Il y a quelques nuits de cela, je vivais dans un autre pays, mais avec même famille. J’étais plus jeune et il se trouvait qu’après la classe de l’école primaire, où j’étais trop vieux resté, nous nous trouvions lâchés fraternellement dans un été plombant, en proie à de lourdes présomptions, dûes surtout à la torride inquiétude.
La magnificience nous faisait vivre des rêves ignominieux, cachés entre deux parenthèses, tenant de l’invisible et de l’irréel.
Alors nous nous donnions, libres de ne plus jamais être heureux et de ne penser qu’à oublier.

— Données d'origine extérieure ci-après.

(* ===== verification/Http.v ===== *)
(** * net/http, net/url and the clock, as the plugins use them

    The servers a plugin talks to and the clock it reads are outside the
    repository: they are the parameter [Net]. A request is sent whole and
    answered by a status and the part of the body that could be read. *)

From S2P Require Import Prelude GoStrings Errors Codec.

Record http_request := mkHttp {
  hr_Method : string;
  hr_URL : string;
  hr_Bearer : option string;           (* the Authorization header *)
  hr_ContentType : option string;
  hr_Body : option string;
}.

Inductive http_reply :=
| HttpFailed (msg : string)
| HttpResponse (StatusCode : Z) (Body : string) (read_err : option string).

(** [http.Client.Do] and [time.Now()], in nanoseconds of Unix time;
    [url_error] is the reason [http.NewRequest] refuses a URL, if it does. *)
Class Net (E : Type) := {
  http_do : E -> http_request -> E * http_reply;
  time_now : E -> E * Z;
  url_error : string -> option string;
}.

Definition second : Z := 1000000000.
Definition minute : Z := 60 * second.

(** ** url.Values.Encode *)

Definition unreserved (c : ascii) : bool :=
  alnum c || Ascii.eqb c "-" || Ascii.eqb c "_" || Ascii.eqb c "." || Ascii.eqb c "~".

Fixpoint QueryEscape (s : string) : string :=
  match s with
  | "" => ""
  | String c s =>
      if unreserved c then String c (QueryEscape s)
      else if Ascii.eqb c " " then String "+" (QueryEscape s)
      else String "%" (String (hex_upper (byte_of c / 16)) (String (hex_upper (byte_of c mod 16)) (QueryEscape s)))
  end.

(** One value per key; the keys are sorted. *)
Definition form_Encode (form : list (string * string)) : string :=
  Join "&" (map (fun kv => QueryEscape kv.1 +:+ "=" +:+ QueryEscape kv.2)
                (isort (fun a b => String.leb a.1 b.1) form)).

C’est ici que j’ai connu les affres de la magie(noire) avec parfois un peu de sorcellerie imagée: on aimait à éventrer des crapauds le soir, dans la tiédeur des après repas. De leurs viscères nous retirions d’étranges fils servant à nous attacher un pied, un organe sexuel pendant, ou, à l’occasion, le bout d’un sein.
Ceci pour nous promener, la partie attachée nue, dans les espaces à semi-obscurcis de la nuit, là où elfes poilus et génies malvenus de l’obscur, nous apprenaient alors un plaisir nouveau.

Or cela ne nous suffisait pas: nous aurions voulu un pincement plus réel de nos organes vitaux, un attouchement plus sensible... Malheureusement nos instincts de fraternité nous dictaient de ne point essayer autre chose.
Toute la mise en scène et le théâtre occulte finissaient par moins nous séduire et plus nous ennuyer: nous inventions trop et préférions de plus en plus une chirurgie tranchée sur les fonctions normales de nos viscères. Vraie chirurgie de douleur où nous pourrions espérer voir se déchirer et pourrir nos membres...

Il passa quelques jours...
Dans un après-midi de nuit, je fus surpris de ne plus retrouver ma sœur à un moment où, le plaisir aidant, j’aurais aimé plus que jamais fourrer encore un peu de ma peau sur l’écorce d’un vieux pommier desséché...
J’étais terriblement inquiet car nous avions forgé une envie commune et de me retrouver seul m’indiquait le manque de ressources dont mes sens faisaient l’objet.
De la maison même elle avait disparu, si bien que l’autorité était tentée d’alerter la gendarmerie pour faciliter sa recherche...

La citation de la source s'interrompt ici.